WHAT THE EXERCISE ASKS
In the data below, find every line with the word "split" and copy it out.

[Stored items]

┌──

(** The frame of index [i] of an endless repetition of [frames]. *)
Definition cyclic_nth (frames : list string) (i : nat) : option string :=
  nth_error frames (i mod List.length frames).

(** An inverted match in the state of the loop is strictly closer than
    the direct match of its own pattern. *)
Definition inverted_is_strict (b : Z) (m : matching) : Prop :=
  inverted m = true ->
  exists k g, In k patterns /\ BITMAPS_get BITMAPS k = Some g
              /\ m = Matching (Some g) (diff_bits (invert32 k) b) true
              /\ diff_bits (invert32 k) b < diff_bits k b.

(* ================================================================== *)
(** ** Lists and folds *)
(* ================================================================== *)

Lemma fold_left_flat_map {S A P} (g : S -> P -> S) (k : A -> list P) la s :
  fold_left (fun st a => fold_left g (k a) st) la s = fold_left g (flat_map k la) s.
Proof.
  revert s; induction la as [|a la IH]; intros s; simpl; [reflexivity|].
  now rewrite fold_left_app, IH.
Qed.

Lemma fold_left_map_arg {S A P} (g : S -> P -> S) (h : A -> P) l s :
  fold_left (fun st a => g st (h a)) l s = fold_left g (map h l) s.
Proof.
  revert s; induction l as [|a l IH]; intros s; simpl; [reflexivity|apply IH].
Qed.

└──
┌──

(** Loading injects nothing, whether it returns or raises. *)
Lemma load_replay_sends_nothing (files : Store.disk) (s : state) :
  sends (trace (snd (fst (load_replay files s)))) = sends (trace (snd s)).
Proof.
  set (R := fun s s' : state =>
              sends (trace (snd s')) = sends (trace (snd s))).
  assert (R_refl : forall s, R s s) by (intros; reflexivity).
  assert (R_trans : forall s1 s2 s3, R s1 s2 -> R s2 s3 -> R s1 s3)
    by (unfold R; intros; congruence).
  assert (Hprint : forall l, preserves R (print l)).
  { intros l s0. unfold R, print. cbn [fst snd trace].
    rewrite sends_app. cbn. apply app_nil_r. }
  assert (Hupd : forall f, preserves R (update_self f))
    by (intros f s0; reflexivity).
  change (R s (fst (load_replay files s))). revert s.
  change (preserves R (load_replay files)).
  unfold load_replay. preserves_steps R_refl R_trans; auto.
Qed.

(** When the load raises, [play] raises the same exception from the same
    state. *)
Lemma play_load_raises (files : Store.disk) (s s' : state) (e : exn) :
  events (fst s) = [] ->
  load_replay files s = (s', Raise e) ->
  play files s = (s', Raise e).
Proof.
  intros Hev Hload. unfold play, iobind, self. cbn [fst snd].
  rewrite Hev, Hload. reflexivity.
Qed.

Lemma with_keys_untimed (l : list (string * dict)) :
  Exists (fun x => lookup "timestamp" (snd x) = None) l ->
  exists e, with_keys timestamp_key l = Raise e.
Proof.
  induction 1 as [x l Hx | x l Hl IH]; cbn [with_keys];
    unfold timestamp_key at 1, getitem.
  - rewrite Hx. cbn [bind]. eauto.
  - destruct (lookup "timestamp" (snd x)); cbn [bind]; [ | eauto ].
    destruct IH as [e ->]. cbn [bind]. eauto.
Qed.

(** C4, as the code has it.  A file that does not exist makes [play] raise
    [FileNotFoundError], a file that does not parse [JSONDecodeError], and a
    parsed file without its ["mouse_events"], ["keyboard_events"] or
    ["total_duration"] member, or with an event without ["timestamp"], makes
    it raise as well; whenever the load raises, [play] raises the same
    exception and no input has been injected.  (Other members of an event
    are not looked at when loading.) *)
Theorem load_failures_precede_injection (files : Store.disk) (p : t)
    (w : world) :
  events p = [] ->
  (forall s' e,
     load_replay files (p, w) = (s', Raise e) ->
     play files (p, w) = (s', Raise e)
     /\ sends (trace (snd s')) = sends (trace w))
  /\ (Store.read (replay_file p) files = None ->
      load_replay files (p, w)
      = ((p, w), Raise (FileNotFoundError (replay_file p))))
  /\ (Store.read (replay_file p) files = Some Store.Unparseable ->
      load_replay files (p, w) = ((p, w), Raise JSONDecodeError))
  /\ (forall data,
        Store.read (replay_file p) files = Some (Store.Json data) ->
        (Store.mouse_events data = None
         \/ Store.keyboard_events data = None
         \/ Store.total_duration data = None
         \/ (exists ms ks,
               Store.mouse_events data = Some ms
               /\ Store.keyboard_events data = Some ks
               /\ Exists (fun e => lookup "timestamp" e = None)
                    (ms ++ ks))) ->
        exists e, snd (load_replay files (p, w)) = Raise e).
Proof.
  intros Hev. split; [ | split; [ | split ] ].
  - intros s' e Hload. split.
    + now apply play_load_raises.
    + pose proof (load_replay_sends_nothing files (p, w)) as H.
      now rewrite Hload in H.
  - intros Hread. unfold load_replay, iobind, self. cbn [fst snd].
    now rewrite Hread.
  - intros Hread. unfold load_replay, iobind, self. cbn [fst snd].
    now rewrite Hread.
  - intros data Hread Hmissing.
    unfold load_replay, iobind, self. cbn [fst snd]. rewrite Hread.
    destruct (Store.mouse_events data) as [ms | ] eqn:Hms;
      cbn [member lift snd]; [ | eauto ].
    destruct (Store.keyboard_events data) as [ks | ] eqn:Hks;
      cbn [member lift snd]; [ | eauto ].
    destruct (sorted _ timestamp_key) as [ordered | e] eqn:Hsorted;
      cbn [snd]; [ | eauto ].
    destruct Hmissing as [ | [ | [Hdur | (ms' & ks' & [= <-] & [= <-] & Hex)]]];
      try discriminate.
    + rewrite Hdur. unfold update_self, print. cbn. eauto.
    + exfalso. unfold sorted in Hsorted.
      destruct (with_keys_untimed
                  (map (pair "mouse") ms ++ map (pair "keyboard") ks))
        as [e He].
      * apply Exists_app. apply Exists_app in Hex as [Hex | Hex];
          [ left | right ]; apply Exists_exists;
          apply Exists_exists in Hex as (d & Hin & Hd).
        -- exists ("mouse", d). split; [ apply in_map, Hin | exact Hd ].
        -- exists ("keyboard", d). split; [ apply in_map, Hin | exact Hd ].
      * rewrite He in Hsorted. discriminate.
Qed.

└──

ANSWER TO THE PROBLEM
  intros Hev. split; [ | split; [ | split ] ].
  - intros s' e Hload. split.
        -- exists ("mouse", d). split; [ apply in_map, Hin | exact Hd ].
        -- exists ("keyboard", d). split; [ apply in_map, Hin | exact Hd ].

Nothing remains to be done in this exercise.